Teknologi tidak hanya menjadi instrumen inovasi, tetapi juga elemen strategis dalam pembentukan kebijakan publik dan praktik bisnis. Forum ini mendorong diskusi lintas disiplin tentang bagaimana kecerdasan buatan, sistem kota cerdas, serta mobilitas digital dapat diterapkan secara efektif dan berdampak jangka panjang bagi masyarakat.
Peran BINUS University dalam Pengembangan Teknologi
Prof. Dr. Juneman Abraham, M.Psi., Vice Rector of Research and Technology Transfer BINUS University, menegaskan bahwa pengembangan teknologi harus dibarengi dengan tanggung jawab sosial. Selama hampir lima dekade, BINUS University terus berupaya menyediakan pendidikan dan riset yang relevan dengan tantangan global serta memberikan kontribusi nyata bagi pembangunan nasional.

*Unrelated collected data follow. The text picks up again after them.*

(* ===== verification/ServerCreate.v ===== *)
(** * grpc.rs: [GrpcService::create] and [build_service]

    The set-up of the server from its configuration: the listeners, the
    channels, the tasks. The operating system (sockets, files) is a class over a
    state [M]; the set-up is a computation that may fail or panic and that
    threads what it changes ([World]). What a listener's layers do with a request
    is in Layers.v, what its certificates do later in TlsReload.v, and the
    service that is made here is the one Sessions.v starts from. *)

From S2P Require Import Prelude Storage Message Config Tcp Auth AuthService Window Ratelimit Metered Layers Channels ContactInfo Limits ClientLoop.
From S2P Require Import BlockReconstruction BlockReconstructionSpec ReconstructionLoop BlockMeta Service Tokens Sessions Tls FileWatcher TlsReload ServerConfig.
(** C9, amended.  The batch analysis never raises and returns a mapping
    with an entry for exactly the input ids; the entry of an id is the
    report of analysing that fund on its own, at its last position in the
    batch.  A report is an error marker or a success with a "buy", "sell"
    or "hold" advice.  A failed realtime fetch, a payload without a fund
    name and an exception raised by the analysis give an error marker; a
    fund whose fetches and analysis succeed gets a success report; a failed
    history request is not an error:
    the history is taken as empty and the report is a success with advice
    "hold". *)
Theorem batch_analysis (L : library) (world : nat → env) (fund_codes : list string) :
  ∃ results,
    Final.analyze_multiple_funds L world fund_codes = Ok results ∧
    (∀ c, c ∈ fund_codes ↔ is_Some (results !! c)) ∧
    (∀ i c,
       fund_codes !! i = Some c →
       (∀ k, (i < k)%nat → fund_codes !! k ≠ Some c) →
       ∃ r,
         Final.analyze_fund L (world i) c = Ok r ∧
         results !! c = Some r ∧
         ((∃ err t, r = Final.Error err t) ∨
          (∃ info n ind adv t signal,
             r = Final.Success info n ind adv t ∧
             adv !! "advice" = Some (VStr signal) ∧
             (signal = "buy" ∨ signal = "sell" ∨ signal = "hold"))) ∧
         (realtime_fetch_fails L (world i) c →
            r = Final.Error (Final.NoData c) (now_iso (world i))) ∧
         (∀ info name,
            Final.get_fund_realtime_info L (world i) c = Ok info →
            info !! "name" = Some name → truthy name = false →
            r = Final.Error (Final.NoData c) (now_iso (world i))) ∧
         (∀ info name history_data e,
            Final.get_fund_realtime_info L (world i) c = Ok info →
            info !! "name" = Some name → truthy name = true →
            Final.get_fund_history_nav L (world i) c 180 = Ok history_data →
            Final.calculate_technical_indicators history_data = Raise e →
            r = Final.Error (Final.OfException e) (now_iso (world i))) ∧
         (∀ info name history_data ind,
            Final.get_fund_realtime_info L (world i) c = Ok info →
            info !! "name" = Some name → truthy name = true →
            Final.get_fund_history_nav L (world i) c 180 = Ok history_data →
            Final.calculate_technical_indicators history_data = Ok ind →
            ∃ adv,
              Final.get_trading_advice c info ind = Ok adv ∧
              r = Final.Success info (length history_data) ind adv
                    (now_iso (world i))) ∧
         (∀ info name e,
            Final.get_fund_realtime_info L (world i) c = Ok info →
            info !! "name" = Some name → truthy name = true →
            session_get (world i) (history_url c) = Raise e →
            ∃ confidence,
              r = Final.Success info 0 ∅ (hold_advice confidence) (now_iso (world i)))).
Proof.
  destruct (analyze_loop_spec L world fund_codes 0 ∅)
    as (results & Hres & Hdom & _ & Hentry).
  exists results. split; [exact Hres|]. split.
  - intros c. rewrite Hdom, lookup_empty. split; [auto|].
    intros [H|H]; [exact H | destruct H as [? H]; discriminate H].
  - intros i c Hi Hlast.
    destruct (Hentry i c Hi Hlast) as (r & Hr & Hlook). cbn [Nat.add] in Hr.
    exists r. split; [exact Hr|]. split; [exact Hlook|].
    split; [exact (analyze_fund_range L (world i) c r Hr)|].
    split; [|split; [|split; [|split]]].
    + intros Hfail. rewrite (analyze_fund_no_data L (world i) c Hfail) in Hr.
      injection Hr as <-. reflexivity.
    + intros info name Hinfo Hname Hfalsy.
      rewrite (analyze_fund_unnamed L (world i) c info name Hinfo Hname Hfalsy) in Hr.
      injection Hr as <-. reflexivity.
    + intros info name history_data e Hinfo Hname Htruthy Hhist Hraise.
      rewrite (analyze_fund_exception L (world i) c info name history_data e
                 Hinfo Hname Htruthy Hhist Hraise) in Hr.
      injection Hr as <-. reflexivity.
    + intros info name history_data ind Hinfo Hname Htruthy Hhist Hind.
      destruct (analyze_fund_success L (world i) c info name history_data ind
                  Hinfo Hname Htruthy Hhist Hind) as (adv & Hadv & Hs).
      rewrite Hs in Hr. injection Hr as <-. exists adv. split; [exact Hadv | reflexivity].
    + intros info name e Hinfo Hname Htruthy Hhist.
      destruct (analyze_fund_history_failure L (world i) c info name e
                  Hinfo Hname Htruthy Hhist) as [confidence Hc].
      rewrite Hc in Hr. injection Hr as <-. exists confidence. reflexivity.
Qed.
Definition do_call (d : t) (c : call) : t :=
  match c with
  | Named name node_index => append_named name node_index d
  | Unnamed node_index => append node_index d
  end.

Definition run_from (d : t) (cs : list call) : t := foldl do_call d cs.

Definition run (cs : list call) : t := run_from empty cs.

(** The node of the earliest named append under [name] in [cs]. *)
Fixpoint earliest (name : IdIndex) (cs : list call) : option AstNodeIndex :=
  match cs with
  | [] => None
  | Named name' node_index :: cs' =>
      if decide (name' = name) then Some node_index else earliest name cs'
  | Unnamed _ :: cs' => earliest name cs'
  end.

End OrderedDict.

(** ** AstNode::Kind and the classification predicates *)

Module Kind.

(** [enum class Kind]; [Type] is a reserved word and is written [Type_]. *)
Inductive t : Set :=
| None | Type_ | Value
| I8Type | I16Type | I32Type | U8Type | U16Type | U32Type | F32Type | F64Type
| StructType | UnionType
| FunType | FunTypeWithNamedParams | LocalVariable | GlobalVariable | StringLiteral
| I8Literal | I16Literal | I32Literal | U8Literal | U16Literal | U32Literal
| F32Literal | F64Literal
| AssignExpr | EqualExpr | GreatExpr | GreatOrEqualExpr | LessExpr | LessOrEqualExpr
| ParenthExpr | NegExpr
| StructField | UnionField
| Function | Struct | Union | BlockScope
| VariableDeclStmt | BlockStmt | FunctionDeclStmt | StructDeclStmt | UnionDeclStmt
| IfElseStmt | WhileStmt.

Definition all : list t :=
  [ None; Type_; Value;
    I8Type; I16Type; I32Type; U8Type; U16Type; U32Type; F32Type; F64Type;
    StructType; UnionType;
    FunType; FunTypeWithNamedParams; LocalVariable; GlobalVariable; StringLiteral;
    I8Literal; I16Literal; I32Literal; U8Literal; U16Literal; U32Literal;
    F32Literal; F64Literal;
    AssignExpr; EqualExpr; GreatExpr; GreatOrEqualExpr; LessExpr; LessOrEqualExpr;
    ParenthExpr; NegExpr;
    StructField; UnionField;
    Function; Struct; Union; BlockScope;
    VariableDeclStmt; BlockStmt; FunctionDeclStmt; StructDeclStmt; UnionDeclStmt;
    IfElseStmt; WhileStmt ].

End Kind.

#[global] Instance Kind_eq_dec : EqDecision Kind.t.
Proof. solve_decision. Defined.

(** [static bool is_stmt(AstNode::Kind kind)] *)
Definition is_stmt (kind : Kind.t) : bool :=
  match kind with
  | Kind.VariableDeclStmt
  | Kind.BlockStmt
  | Kind.FunctionDeclStmt
  | Kind.StructDeclStmt
  | Kind.UnionDeclStmt
  | Kind.IfElseStmt
  | Kind.WhileStmt => true
  | _ => false
  end.

(** [static bool is_expr(AstNode::Kind kind)] *)
Definition is_expr (kind : Kind.t) : bool :=
  match kind with
  | Kind.AssignExpr
  | Kind.EqualExpr
  | Kind.GreatExpr
  | Kind.GreatOrEqualExpr
  | Kind.LessExpr
  | Kind.LessOrEqualExpr => true
  | _ => false
  end.
(** [initmotion] as the program runs it; [cb] tells whether the caller
    passed a function.  [memset] clears [mctx.eventcb], which is assigned
    only on the path that returns 0. *)
Definition initmotion_full (junk : nat -> Z) (p : process)
    (width_px height_px : Z) (mapfn : option mapfile)
    (sens thresh wsize : Z) (cb : bool) : option (Z * process) :=
  '(rc, st) ← initmotion_int junk (ctx p) width_px height_px mapfn
                sens thresh wsize;
  Some (rc, {| ctx := st; eventcb := (rc =? 0) && cb;
               png_rows := png_rows p |}).

(** What [png_set_IHDR] accepts as width and height: libpng refuses a
    zero dimension and one above its limit (a million unless the library
    was built otherwise; a negative [int] arrives as a [png_uint_32] above
    that limit) with [png_error], and with no error handler installed by
    [png_create_write_struct(..., NULL, NULL, NULL)] and no [setjmp] the
    program aborts. *)
Definition PNG_USER_MAX : Z := 1000000.

Definition png_ihdr_ok (w h : Z) : bool :=
  (1 <=? w) && (w <=? PNG_USER_MAX) && (1 <=? h) && (h <=? PNG_USER_MAX).

(** [dumppng(v)]: the row buffers are filled, the header
    [png_set_IHDR(png, info, mctx.width-1, mctx.height, ...)] is given to
    libpng, the image is written ([fopen] is taken to succeed) and the
    frame number advances. *)
Definition dumppng_full (junk : nat -> nat -> Z) (p : process)
    (v : list motvec) : option process :=
  rows ← dumppng_rows junk (ctx p) (png_rows p) v;
  if png_ihdr_ok (width (ctx p) - 1) (height (ctx p)) then
    n ← int_add (fnum (ctx p)) 1;
    Some {| ctx := set_fnum (ctx p) n; eventcb := eventcb p;
            png_rows := rows |}
  else None.

(** [lookformotion(v)], with [n] computed in [int], the dump, the checked
    filter and the call through [mctx.eventcb], which faults on the null
    pointer. *)
Definition lookformotion_full (junk : nat -> nat -> Z) (p : process)
    (v : list motvec) : option process :=
  n ← int_mul (width (ctx p)) (height (ctx p));
  t ← count_moved (map (ctx p)) v n;
  p ← dumppng_full junk p v;
  '(o, st) ← ma_filter_int (ctx p) t;
  let ft := ma_ret o in
  if ft >=? threshold st then
    if eventcb p then
      Some {| ctx := call_eventcb st ft movement; eventcb := eventcb p;
              png_rows := png_rows p |}
    else None
  else Some {| ctx := st; eventcb := eventcb p; png_rows := png_rows p |}.

(** One pass of the worker over each frame of [vs], oldest first. *)
Fixpoint lookformotion_full_all (junk : nat -> nat -> Z) (p : process)
    (vs : list (list motvec)) : option process :=
  match vs with
  | [] => Some p
  | v :: vs =>
      p ← lookformotion_full junk p v; lookformotion_full_all junk p vs
  end.

(** ** Vocabulary of the statements *)

(** *** Sums and ranges *)

Fixpoint zsum (l : list Z) : Z :=
  match l with
  | [] => 0
  | x :: l => x + zsum l
  end.

(** [lo, lo+1, ..., lo+n-1]. *)
Fixpoint zrange (lo : Z) (n : nat) : list Z :=
  match n with
  | O => []
  | S k => lo :: zrange (lo + 1) k
  end.

(** *** The grid and the map *)

(** The grid of the sensitivity map as the data model has it. *)
Definition height_mb (height_px : Z) : Z := (height_px + 15) ÷ 16.
Definition width_mb (width_px : Z) : Z := (width_px + 15) ÷ 16.
(** C10: with the practice toggle on, [startTest] returns in the practice
    phase with a batch of exactly two trials, whatever the trial count is.
    The configured count sizes the test batch only: with the toggle off
    the batch of [startTest], and with it on the batch that replaces the
    practice trials when the last of them is answered, has one trial for
    each of the counter values 0, 1, ... below the count, that is [n]
    trials for a whole count [n] (none when it is negative or [NaN]), and
    the test phase starts with no record. *)
Theorem practice_block_has_two_trials :
  (forall e i w,
      in_practiceToggle i = true ->
      returns (startTest e i w)
        (fun w' => phase (state w') = "practice"
                   /\ length (trials (state w')) = 2%nat))
  /\ (forall e i w rs w' rs',
        startTest e i w rs = Some (w', rs') ->
        (in_practiceToggle i = true ->
         phase (state w') = "practice" /\ length (trials (state w')) = 2%nat
         /\ s_nTrials (settings (state w')) = in_nTrials i)
        /\ (in_practiceToggle i = false ->
            phase (state w') = "test"
            /\ counts_up_to (in_nTrials i) (length (trials (state w')))
            /\ (forall z, in_nTrials i = Num (inject_Z z) ->
                  length (trials (state w')) = Z.to_nat z)))
  /\ (forall w rs w' rs',
        phase (state w) = "practice" ->
        trials (state w) !! idx (state w) = None ->
        presentTrial w rs = Some (w', rs') ->
        phase (state w') = "test"
        /\ results (state w') = []
        /\ counts_up_to (s_nTrials (settings (state w))) (length (trials (state w')))
        /\ (forall z, s_nTrials (settings (state w)) = Num (inject_Z z) ->
              length (trials (state w')) = Z.to_nat z))
  /\ (forall mapSpeech e rs c w trial w',
        phase (state w) = "practice" ->
        trials (state w) !! idx (state w) = Some trial ->
        trials (state w) !! S (idx (state w)) = None ->
        answered (state w) = false ->
        value (button_of c (dom w)) <> "" ->
        step mapSpeech (e, rs, ev_tap c) w = Some w' ->
        phase (state w') = "test"
        /\ results (state w') = []
        /\ counts_up_to (s_nTrials (settings (state w))) (length (trials (state w')))
        /\ (forall z, s_nTrials (settings (state w)) = Num (inject_Z z) ->
              length (trials (state w')) = Z.to_nat z)).
Proof.
  assert (Hinv : forall e i w rs w' rs',
             startTest e i w rs = Some (w', rs') ->
             (in_practiceToggle i = true ->
              phase (state w') = "practice" /\ length (trials (state w')) = 2%nat
              /\ s_nTrials (settings (state w')) = in_nTrials i)
             /\ (in_practiceToggle i = false ->
                 phase (state w') = "test"
                 /\ counts_up_to (in_nTrials i) (length (trials (state w')))
                 /\ (forall z, in_nTrials i = Num (inject_Z z) ->
                       length (trials (state w')) = Z.to_nat z))).
  { intros e i w rs w' rs' H. apply startTest_inv in H.
    destruct H as (ts & rs1 & Hgen & Hpres).
    destruct (start_prepared_state e i ts w) as (Hph & Htr & _ & _ & Hn & _).
    destruct (presented_trials _ _ Hpres) as (Htr' & Hph' & _ & Hset).
    rewrite Htr', Hph', Htr, Hph, Hset, Hn.
    split; intros Hp; rewrite Hp in *.
    - apply generateTrials_inv in Hgen. destruct Hgen as (Hlen & _).
      split; [reflexivity|]. split; [exact Hlen | reflexivity].
    - split; [reflexivity|]. eapply generateTrials_length. exact Hgen. }
  assert (Hswitch : forall w rs w' rs',
             phase (state w) = "practice" ->
             trials (state w) !! idx (state w) = None ->
             presentTrial w rs = Some (w', rs') ->
             phase (state w') = "test"
             /\ results (state w') = []
             /\ counts_up_to (s_nTrials (settings (state w)))
                             (length (trials (state w')))
             /\ (forall z, s_nTrials (settings (state w)) = Num (inject_Z z) ->
                   length (trials (state w')) = Z.to_nat z)).
  { intros w rs w' rs' Hph Ht H. apply presentTrial_inv in H.
    destruct H as [[_ Hne] | (_ & _ & ts & rs1 & Hgen & Hpres)].
    - exfalso. apply (Hne Ht). exact Hph.
    - destruct (presented_trials _ _ Hpres) as (Htr' & Hph' & _).
      rewrite Htr', Hph', (presented_results _ _ Hpres). simpl.
      split; [reflexivity|]. split; [reflexivity|].
      eapply generateTrials_length. exact Hgen. }
  split; [|split; [exact Hinv | split; [exact Hswitch|]]].
  - intros e i w Hp. eapply returns_weaken.
    + exact (returns_strengthen _ (fun _ => True) _ (returns_startTest e i w) (Hinv e i w)).
    + intros w' [_ [H _]]. destruct (H Hp) as (H1 & H2 & _). split; assumption.
  - intros mapSpeech e rs c w trial w' Hph Ht Hlast Ha Hv Hstep.
    unfold step in Hstep. simpl in Hstep.
    rewrite (onChoice_accepted e c w Hv Ha) in Hstep.
    set (w1 := stopRecognition (lockChoices true (on_state (set_answered true) w))) in *.
    assert (Hs1 : state w1 = set_recActive false (set_answered true (state w))).
    { apply accepted_state. }
    assert (Ht1 : trials (state w1) !! idx (state w1) = Some trial).
    { rewrite Hs1. exact Ht. }
    rewrite (recordAnswer_with_trial e _ w1 trial Ht1) in Hstep.
    destruct (presentTrial _ rs) as [[w2 rs2]|] eqn:Hp; [|discriminate].
    inversion Hstep; subst w2. clear Hstep.
    destruct (answer_recorded_frame e (value (button_of c (dom w))) trial w1)
      as (_ & Htr2 & Hidx2).
    assert (Hset : settings (state (answer_recorded e (value (button_of c (dom w))) trial w1))
                   = settings (state w)).
    { rewrite answer_recorded_settings, Hs1. reflexivity. }
    rewrite <- Hset. eapply Hswitch; [| |exact Hp].
    + rewrite answer_recorded_phase, Hs1. exact Hph.
    + rewrite Htr2, Hidx2, Hs1. exact Hlast.
Qed.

Dia menekankan bahwa kemajuan teknologi seperti kecerdasan buatan dan smart city tidak boleh hanya dinikmati oleh kelompok tertentu. Teknologi seharusnya menjadi sarana pemberdayaan publik, mempersempit kesenjangan sosial, dan tetap menjadikan manusia sebagai subjek utama dalam ekosistem digital yang adil dan berkelanjutan.
Topik yang Dibahas dalam ICOBAR–SMART 2026
Selama pelaksanaannya, ICOBAR–SMART 2026 menghadirkan berbagai sesi diskusi yang mencakup topik-topik seperti kecerdasan buatan, Internet of Things (IoT), smart mobility, digitalisasi rantai pasok, kebijakan publik, pengembangan keterampilan masa depan, hingga isu keberlanjutan. Ragam topik ini mencerminkan upaya untuk menjembatani riset akademik dengan kebutuhan nyata dunia industri dan sektor publik.
Chair Organizing Committee ICOBAR–SMART 2026, Dr. Joice Yulinda Luke, menyebut bahwa konferensi ini dirancang sebagai ruang temu bagi akademisi, peneliti, dan praktisi dari berbagai latar belakang. Forum ini diharapkan tidak hanya menjadi ajang pertukaran gagasan, tetapi juga membuka peluang kolaborasi riset lintas negara yang berkelanjutan setelah konferensi berakhir.
Kolaborasi dengan KIIT
Kolaborasi dengan KIIT diyakini menjadi salah satu penguat posisi ICOBAR–SMART 2026 dalam jejaring akademik internasional. KIIT dikenal aktif mendorong pengembangan riset teknologi informasi melalui konferensi ilmiah dan publikasi akademik, dengan melibatkan ribuan peneliti dari ratusan universitas di berbagai negara.
President Korean Institute of Information Technology, Prof. Insik Choi, menilai kolaborasi riset lintas negara menjadi kunci dalam menjawab tantangan teknologi dan keberlanjutan global. Kemitraan antara institusi akademik Indonesia dan Korea Selatan dapat memperkuat kontribusi kedua negara dalam menghasilkan solusi yang relevan bagi industri, kebijakan publik, dan pembangunan berkelanjutan.
Kesimpulan
Melalui ICOBAR–SMART 2026, diskursus pendidikan dan riset diarahkan tidak hanya pada kemajuan teknologi itu sendiri, tetapi juga pada dampaknya terhadap tata kelola, ekonomi, dan kehidupan sosial. Konferensi ini menjadi gambaran bagaimana perguruan tinggi memainkan peran strategis dalam merespons perubahan global melalui pendekatan ilmiah yang kolaboratif dan berorientasi masa depan.